Fernando Fischmann

Innovation Is Marketing’s Job, Too

15 May, 2015 / Articles
Fernando Fischmann

When I took over as chief marketing officer at GE, the mandate from CEO Jeff Immelt was to make marketing a vital operating function that could drive organic growth. We realized early on that it wouldn’t be enough for marketers just to focus on advertising and external messaging. We were in a unique position to integrate ideas and teams across the company, and to draw insights from the outside world. So we signed up to fight in a bigger way for the market and GE’s place in it.

GE’s best path to organic growth is to continue the world-changing innovation it has always been known for. The ethos of restless invention has driven us since the days of Thomas Edison. In marketing, we resolved to fuel that innovation, and also to make our own efforts as creative and valuable as the products coming out of our R&D labs.

Now, after more than a decade of experimentation, I can share the formula we’ve developed. Tested and proven at GE, it might be similarly effective for other marketers looking to create value and drive innovation in their businesses.

Go to new places. GE’s marketers have to be explorers, seeking out new places and bettering our understanding of what people need in every corner of the globe. We’ve found this to be true across industries, but particularly in health care. It’s wonderful to be trusted to create sophisticated products for highly trained physicians at world-class medical centers. But if we also want to compete in the world’s fastest growing markets, we also need to see that, in many places, power supplies are intermittent and the medical professionals interacting with patients are mainly midwives and practitioners with limited training. Marketers can provide that kind of insight and fight for better outcomes for customers in the markets we serve.

Here’s an example of what can happen when we do: GE now sells ultrasound machines that are portable and durable enough to simply be trekked in to wherever they are needed. Using them is almost as simple as flicking the on/off switch; red and green lights serve as indicators. And therefore, pregnant women in remote locations are better served. For GE, the value doesn’t end there. When marketers are empowered to understand where the world is going, the fresh understanding they deliver of what customers value and how to deliver that value can be scaled across the company.

Shape the market early. The really good innovations – the ones that change the world – need to be explained before they’re accepted. Recently, for example, I’ve been posing this question to our markets: What happens when billions of machines come online and start communicating? As we enter the age of the Industrial Internet (GE’s term for that invisible web connecting all these brilliant machines), it’s up to marketers to define for regular people and business customers how this new reality will drive different outcomes. At the same time, our explanatory powers can push our own company to do its best thinking about the possibilities for connecting industrial technology, analytics, and user experiences.

Because this is the kind of breakthrough innovation that GE excels at, one of our mantras in marketing is “mindshare before market share.” We’ve had to achieve that with ecomagination and, more recently, with GE’s innovations in advanced manufacturing. It has meant becoming a content factory – telling stories across media and methods from data to videos to social media. Through good storytelling and by connecting with others who share interests in getting those stories out, we help shape the markets in which GE’s offerings will be able to deliver value. We anticipate what our customers – future and present – will need, and describe it. Long before customers are clamoring for specific solutions, marketing is setting the stage.

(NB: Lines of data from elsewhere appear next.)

(** [params] is any map from strings to strings; [form.Set] copies it entry
    by entry. The client of the call is [http.DefaultClient]: the client of
    the world plays no part. *)
Definition CreateLXCContainer (host token node : string) (params : gmap string string)
    : M (option lxcError) :=
  let apiURL := host +:+ "/api2/json/nodes/" +:+ node +:+ "/lxc" in
  let form := map_fold (fun k v (form : gmap string string) => <[k := v]> form) ∅ params in
  match NewRequestWithContext "POST" apiURL (Some (Values_Encode form)) with
  | None => ret (Some LxcNewRequest)
  | Some req =>
      let req := setHeader req "Authorization" ("PVEAPIToken=" +:+ token) in
      let req := setHeader req "Content-Type" "application/x-www-form-urlencoded" in
      let* rt := httpDo req in
      match rt with
      | NetError msg => ret (Some (LxcTransport msg))
      | Answer resp =>
          if negb (StatusCode resp =? 200) then ret (Some (LxcStatus (StatusCode resp)))
          else ret None
      end
  end.

End CreateLXC.

(** ** Vocabulary of the statements *)

(** The requests a computation puts on the wire. *)
Definition sent {A} (m : M A) (w : World) : list Request :=
  drop (length (wire w)) (wire (m w).2).

(** The world with other credentials in the client. *)
Definition reCred (w : World) (k : Credentials) : World :=
  {| cli := withCredentials (cli w) k; wire := wire w; clock := clock w; server := server w |}.

(** The member that fills a field named [name]: the last one whose key is
    the name up to case. *)
Definition member (name : string) (ms : list (string * JSON.t)) : option JSON.t :=
  snd <$> last (filter (fun kv => equalFold kv.1 name = true) ms).

(** The value a map gets under the key [k]: that of the last member with
    this very key. *)
Definition member_exact (k : string) (ms : list (string * JSON.t)) : option JSON.t :=
  snd <$> last (filter (fun kv => kv.1 = k) ms).

(** The JSON values that do not fit a map: all but null and objects. *)
Definition mismatch (v : JSON.t) : bool :=
  match v with
  | JSON.Null | JSON.Object _ => false
  | _ => true
  end.

(** The bytes that end or split a path segment. *)
Definition separator (c : ascii) : bool := Bytes.mem c "/?#;, ".

(** What a request of a resource operation looks like on the wire: it asks
    for JSON, or it is a GET. *)
Definition resourceRequest (req : Request) : Prop :=
  Header.Get (Headers req) "Accept" = "application/json" ∨ Method req = "GET".


(** The digits of [i] before [acc], most significant first, as the loop
    of [type_helper.String] writes them from the right. *)
Fixpoint digits_before (fuel : nat) (i : Z) (acc : list ascii) : list ascii :=
  match fuel with
  | O => acc
  | S fuel =>
      let acc := type_helper.digitByte (i mod 10) :: acc in
      if i / 10 =? 0 then acc else digits_before fuel (i / 10) acc
  end.

(** The keys that [ToFormParams] can set. *)
Definition formKeys : list string :=
  ["vmid"; "hostname"; "password"; "ostemplate"; "ssh-public-keys"; "storage"; "rootfs";
   "memory"; "swap"; "cores"; "cpulimit"; "cpuunits"; "net0"; "arch"; "cmode"; "start";
   "console"; "unprivileged"].

(** The keys that [ParseQemuVmConfig] maps to typed fields. *)
Definition typedKeys : list string := ["name"; "memory"; "sockets"; "cores"; "description"].

(** The skip-verification setting of a client's transport. *)
Definition skipsVerify (c : Client) : bool :=
  InsecureSkipVerify (TLSClientConfig (Transport (httpClient c))).

(** Credentials are invalid when there is no ticket or the last login is
    [loginExpiry] or more ago. *)
Definition credInvalid (c : Client) (now : Z) : Prop :=
  authTicket c = "" ∨ loginExpiry c <= now - lastLogin c.

(** The authentication a token-mode request carries: the static token in
    the Authorization header, and neither cookie nor CSRF token. *)
Definition tokenAuthOnly (c : Client) (req : Request) : Prop :=
  Header.Get (Headers req) "Authorization" = "PVEAPIToken=" +:+ username c +:+ "=" +:+ password c
  ∧ Header.Get (Headers req) "Cookie" = ""
  ∧ Header.Get (Headers req) "CSRFPreventionToken" = "".

(** A computation that, run by a token-mode client, neither reads nor
    writes the credential state: with other credentials in the client it
    returns the same value and sends the same requests, it leaves the
    client as it was, and what it sends is authenticated by the token
    alone. *)
Definition tokenBlind {A} (m : M A) : Prop :=
  ∀ w k, authMethod (cli w) = AuthToken →
    m (reCred w k) = ((m w).1, reCred (m w).2 k)
    ∧ cli (m w).2 = cli w
    ∧ ∃ l, wire (m w).2 = wire w ++ l ∧ Forall (tokenAuthOnly (cli w)) l.

(** ** Further stand-ins

    Answers and requests for the statements about the rest of the
    package. *)

Module Cases.
Import Demo.

(** The answer of a server that grants the login. *)
Definition grant : Response :=
  {| StatusCode := 200;
     RespBody := json "{'data':{'username':'root@pam','ticket':'PVE:root@pam:65F1A2B3::sig','CSRFPreventionToken':'65F1A2B3:csrf'}}";
     BodyFault := false; Cookies := [] |}.

(** An answer without a data member, the null payload, and the task
    identifier that Proxmox returns for a start. *)
Definition bare : Response :=
  {| StatusCode := 200; RespBody := "{}"; BodyFault := false; Cookies := [] |}.

Definition nullData : Response :=
  {| StatusCode := 200; RespBody := json "{'data':null}"; BodyFault := false; Cookies := [] |}.

Definition task : Response :=
  {| StatusCode := 200; RespBody := json "{'data':'UPID:pve:0001A2B3:qmstart:100:root@pam:'}";
     BodyFault := false; Cookies := [] |}.

Definition refusal : Response :=
  {| StatusCode := 403; RespBody := "Forbidden"; BodyFault := false; Cookies := [] |}.

Definition granting : World := world fresh t2026 (always (Answer grant)).
Definition silent : World := world fresh t2026 (always (Answer bare)).
Definition queueing : World := world session t2026 (always (Answer task)).

Definition only (l : list Request) : Request := default noRequest (head l).

Definition configRequest : Request := only (sent (GetVMConfig "pve" 100) acknowledging).
Definition startRequest : Request := only (sent (StartVM "pve" 100) queueing).
Definition createRequest : Request :=
  only (sent (CreateVM "pve" 100 (Some emptyConfig)) acknowledging).
Definition createInSession : Request :=
  only (sent (CreateVM "pve" 100 (Some emptyConfig)) (Login granting).2).
Definition listRequest : Request := only (sent (ListVMs "pve" false) forbidding).

Definition textRequest : Request :=
  default noRequest
    (buildRequest session "GET" "/api2/json/version" None ([] ++ [("Accept", "text/plain")]) false).

Definition lxcParams : gmap string string := {["hostname" := "ct1"]}.

Definition lxcRequest : Request :=
  only (sent (CreateLXCContainer "https://pve.example:8006" "root@pam!cli=5a1e-secret" "pve"
                lxcParams) acknowledging).

End Cases.

(** * Theorems *)

(** Two header names that differ after canonicalisation. *)
Ltac canon_ne := let E := fresh in intros E; vm_compute in E; discriminate E.

Section Facts.
Context `{GoLib} `{VmSchema}.

(** ** The monad *)

Lemma sent_ret {A} (a : A) w : sent (ret a) w = [].
Proof. unfold sent, ret; simpl. by rewrite drop_all. Qed.

Lemma sent_httpDo req w : sent (httpDo req) w = [req].
Proof. unfold sent, httpDo; simpl. by rewrite drop_app_length. Qed.

Lemma sent_pushWire {A} (m : M A) w req : (m w).2 = pushWire w req → sent m w = [req].
Proof. unfold sent. intros ->. simpl. by rewrite drop_app_length. Qed.

Lemma sent_same {A} (m : M A) w : (m w).2 = w → sent m w = [].
Proof. unfold sent. intros ->. by rewrite drop_all. Qed.

(** ** Strings *)

Lemma length_app (a b : string) :
  String.length (a +:+ b) = (String.length a + String.length b)%nat.
Proof. induction a as [|c a IH]; simpl; [done|]. by rewrite IH. Qed.

Lemma app_inj_r (b x y : string) : x +:+ b = y +:+ b → x = y.
Proof.
  revert y. induction x as [|c x IH]; intros [|d y]; simpl; intros E.
  - done.
  - apply (f_equal String.length) in E. rewrite !length_app in E. simpl in E. lia.
  - apply (f_equal String.length) in E. rewrite !length_app in E. simpl in E. lia.
  - injection E as -> E. f_equal. by apply IH.
Qed.

Lemma all_app p (a b : string) : Bytes.all p (a +:+ b) = Bytes.all p a && Bytes.all p b.
Proof. induction a as [|c a IH]; simpl; [done|]. by rewrite IH, andb_assoc. Qed.

(** ** Escaping *)

Lemma escape_byte_segment_safe c :
  Bytes.all (fun c => negb (separator c)) (URLEscape.escape_byte URLEscape.encodePathSegment c)
  = true.
Proof. destruct c as [[] [] [] [] [] [] [] []]; vm_compute; reflexivity. Qed.

(** An escaped segment holds no separator: it stays one segment. *)
Lemma PathEscape_safe s :
  Bytes.all (fun c => negb (separator c)) (URLEscape.PathEscape s) = true.
Proof.
  unfold URLEscape.PathEscape. induction s as [|c s IH]; [done|].
  cbn [URLEscape.escape]. by rewrite all_app, escape_byte_segment_safe, IH.
Qed.

(** ** Headers *)

Lemma Get_Set_eq h k v : Header.Get (Header.Set_ h k v) k = v.
Proof. unfold Header.Get, Header.Set_. by rewrite lookup_insert_eq. Qed.

Lemma Get_Set_ne h k k' v :
  Header.CanonicalMIMEHeaderKey k ≠ Header.CanonicalMIMEHeaderKey k' →
  Header.Get (Header.Set_ h k v) k' = Header.Get h k'.
Proof. intros Hne. unfold Header.Get, Header.Set_. by rewrite lookup_insert_ne. Qed.

Lemma Get_empty k : Header.Get ∅ k = "".
Proof. unfold Header.Get. by rewrite lookup_empty. Qed.

Lemma Get_setHeader_eq req k v : Header.Get (Headers (setHeader req k v)) k = v.
Proof. apply Get_Set_eq. Qed.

Incubate new businesses and models. Part of marketing’s mandate at GE is to find ways the company has not thought of before to promote ongoing innovation. That can be as simple as creating a “protected class” of ideas that are therefore given more time to prove their value. This kind of treatment gave rise to the Durathon battery, which provides backup power for cell towers in parts of Africa where the electricity supply is intermittent. The technology began life as a project to create a battery for a hybrid locomotive; only later was it adapted for other applications. Another boost to innovation via marketing has been FastWorks, a program designed to integrate startup culture into our DNA. It simplifies development and gets products to market faster.

Invite others in. At GE, we don’t want to solve every problem alone. Partnerships are the path to speed and scale. That’s why we’ve established connections with the data competition site Kaggle, the cloud-based engineering platform GrabCAD, and the invention factory Quirky. We’ve taken to market several creations that came to us through Quirky inventors, including the sleek Aros air conditioner. These opportunities evolved from marketing people asking simple questions: Are we open to creating meaningful new partnerships? Are we experimenting often and in new spaces? Demolishing the barriers between innovators at GE and makers outside the company has expanded our creative territory, and it’s just one more way we’re fighting for the market.

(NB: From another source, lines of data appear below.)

(** An uploaded file: [.name] and [.getvalue()]. *)
Record uploaded_file := {
  name : string;
  getvalue : list byte
}.

Inductive exn :=
| RuntimeError (msg : string)
| Exception (msg : string).

Inductive result (A : Type) :=
| Ok (a : A)
| Raise (e : exn).
Arguments Ok {A} a.
Arguments Raise {A} e.

(** [str(e)] *)
Definition str (e : exn) : string :=
  match e with RuntimeError m | Exception m => m end.

(** ** Constants *)

Definition CHUNK_SIZE : nat := 1000.
Definition EMBEDDING_MODEL : string := "sentence-transformers/all-MiniLM-L6-v2".
Definition VECTORSTORE_DIR : string := "resources/vectorstore".
Definition COLLECTION_NAME : string := "real_estate".

(** ** Handles held in the module globals *)

Record ChatGroq := {
  model : string;
  temperature_tenths : nat;
  max_tokens : nat
}.

Record Chroma := {
  collection_name : string;
  embedding_function : string;
  persist_directory : string
}.

(** [RecursiveCharacterTextSplitter(...)]: the keyword arguments given at the
    call site.  [chunk_overlap] is [None] when the argument is not passed and
    the library's own default applies. *)
Record splitter := {
  separators : list string;
  chunk_size : nat;
  chunk_overlap : option nat
}.

Inductive loader_kind :=
| PyPDFLoader
| Docx2txtLoader
| TextLoader
| UnstructuredFileLoader.

(** How the [with tempfile.NamedTemporaryFile(delete=False, ...)] block of
    one file ends. *)
Inductive tmp_outcome :=
| TmpCreateFails (e : exn)   (* the constructor raises: nothing on disk *)
| TmpWriteFails (e : exn)    (* file created, [getvalue]/[write] raises *)
| TmpSaved.

(** ** External collaborators

    Everything the module calls into: the environment, the document
    loaders, the text splitter, the identifier source, the retriever of the
    vector database and the chat model.  Random or remote behaviour is an
    oracle indexed by a draw counter kept in the world. *)
Record collaborators := {
  groq_model : option string;
  url_load : list string → list Document;
  path_suffix_lower : string → string;
  save_tmp : uploaded_file → tmp_outcome;
  file_load : loader_kind → nat → uploaded_file → result (list Document);
  unlink_ok : nat → bool;
  split_text : splitter → string → list string;
  uuid4 : nat → string;
  retrieve : gmap string Document → string → list retrieved;
  llm_invoke : nat → string → option (option string)
}.

(** Calls made to the collaborators and to the vector database, in order. *)
Inductive call :=
| CallResetCollection
| CallLoadUrls (urls : list string)
| CallLoadFile (loader : loader_kind) (path : nat) (file : string)
| CallUnlink (path : nat)
| CallSplit (s : splitter) (docs : list Document)
| CallAddDocuments (docs : list Document) (ids : list string)
| CallRetrieve (query : string)
| CallLlm (messages : string).

(** ** The process and its surroundings

    [llm] and [vector_store] are the two module globals ([None] is Python's
    [None]).  [collection] is the content of the Chroma collection kept
    under [VECTORSTORE_DIR], keyed by identifier; it outlives the process.
    [tmp_files] are the temporary files present on disk. *)
Record world := {
  llm : option ChatGroq;
  vector_store : option Chroma;
  collection : gmap string Document;
  tmp_files : gset nat;
  uuids_drawn : nat;
  llm_calls : nat;
  calls : list call
}.

Definition set_llm (v : option ChatGroq) (w : world) : world :=
  {| llm := v; vector_store := vector_store w; collection := collection w;
     tmp_files := tmp_files w; uuids_drawn := uuids_drawn w;
     llm_calls := llm_calls w; calls := calls w |}.

Definition set_vector_store (v : option Chroma) (w : world) : world :=
  {| llm := llm w; vector_store := v; collection := collection w;
     tmp_files := tmp_files w; uuids_drawn := uuids_drawn w;
     llm_calls := llm_calls w; calls := calls w |}.

Definition set_collection (c : gmap string Document) (w : world) : world :=
  {| llm := llm w; vector_store := vector_store w; collection := c;
     tmp_files := tmp_files w; uuids_drawn := uuids_drawn w;
     llm_calls := llm_calls w; calls := calls w |}.

Definition set_tmp_files (fs : gset nat) (w : world) : world :=
  {| llm := llm w; vector_store := vector_store w; collection := collection w;
     tmp_files := fs; uuids_drawn := uuids_drawn w;
     llm_calls := llm_calls w; calls := calls w |}.

Definition set_uuids_drawn (n : nat) (w : world) : world :=
  {| llm := llm w; vector_store := vector_store w; collection := collection w;
     tmp_files := tmp_files w; uuids_drawn := n;
     llm_calls := llm_calls w; calls := calls w |}.

Definition set_llm_calls (n : nat) (w : world) : world :=
  {| llm := llm w; vector_store := vector_store w; collection := collection w;
     tmp_files := tmp_files w; uuids_drawn := uuids_drawn w;
     llm_calls := n; calls := calls w |}.

Definition record_call (c : call) (w : world) : world :=
  {| llm := llm w; vector_store := vector_store w; collection := collection w;
     tmp_files := tmp_files w; uuids_drawn := uuids_drawn w;
     llm_calls := llm_calls w; calls := calls w ++ [c] |}.

(** A process that has just started: both globals are [None]; the disk
    holds whatever earlier processes left there. *)
Definition fresh_process (persisted : gmap string Document) (tmp : gset nat)
  : world :=
  {| llm := None; vector_store := None; collection := persisted;
     tmp_files := tmp; uuids_drawn := 0; llm_calls := 0; calls := [] |}.
(** X8. The exclusions count as a set: two lists with the same elements, in
    any order and with any repetitions, give the same outcome when the map
    is visited in the same order, and in any case the same error, the same
    Total and the same file summaries up to their order. *)
Theorem GenerateReport_exclusions_as_set
    (ParseProfiles : string -> list cover.Profile * option error)
    (range1 range2 : gmap string accumulator -> list (string * accumulator))
    (sort_Slice : list Summary -> less_func -> list Summary)
    (coverprofile root : string) (exclusions1 exclusions2 : list string)
    (sortBy order : string) :
  range_spec range1 -> range_spec range2 -> sort_permutes sort_Slice ->
  (forall e, e ∈ exclusions1 <-> e ∈ exclusions2) ->
  let first :=
    GenerateReport ParseProfiles range1 sort_Slice
      coverprofile root exclusions1 sortBy order in
  let second :=
    GenerateReport ParseProfiles range2 sort_Slice
      coverprofile root exclusions2 sortBy order in
  GenerateReport ParseProfiles range1 sort_Slice
    coverprofile root exclusions2 sortBy order = first /\
  first.2 = second.2 /\ Total first.1 = Total second.1 /\
  Files first.1 ≡ₚ Files second.1.
Proof.
  intros Hrange1 Hrange2 Hsort Hsame first second.
  assert (GenerateReport ParseProfiles range1 sort_Slice
            coverprofile root exclusions2 sortBy order = first) as Hfirst.
  { unfold first, GenerateReport.
    destruct (ParseProfiles coverprofile) as [profiles [err|]]; [done|].
    by rewrite (accumulate_same_elements _ _ _ _ Hsame). }
  split; [done|]. rewrite <- Hfirst.
  by apply GenerateReport_two_ranges.
Qed.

Back when Edison was alive, there were still a few mad scientists around trying to invent a perpetual motion machine. Of course, given the laws of physics, it isn’t possible. But when a marketing department helps to fuel the very innovations it promotes, it can feel like it is. Perpetual-motion marketing – marketing that connects the company’s offerings to markets, and in making those connections generates new energy around invention – is a minor miracle we can achieve. And for a company whose future depends on innovation, it might be the only way to go.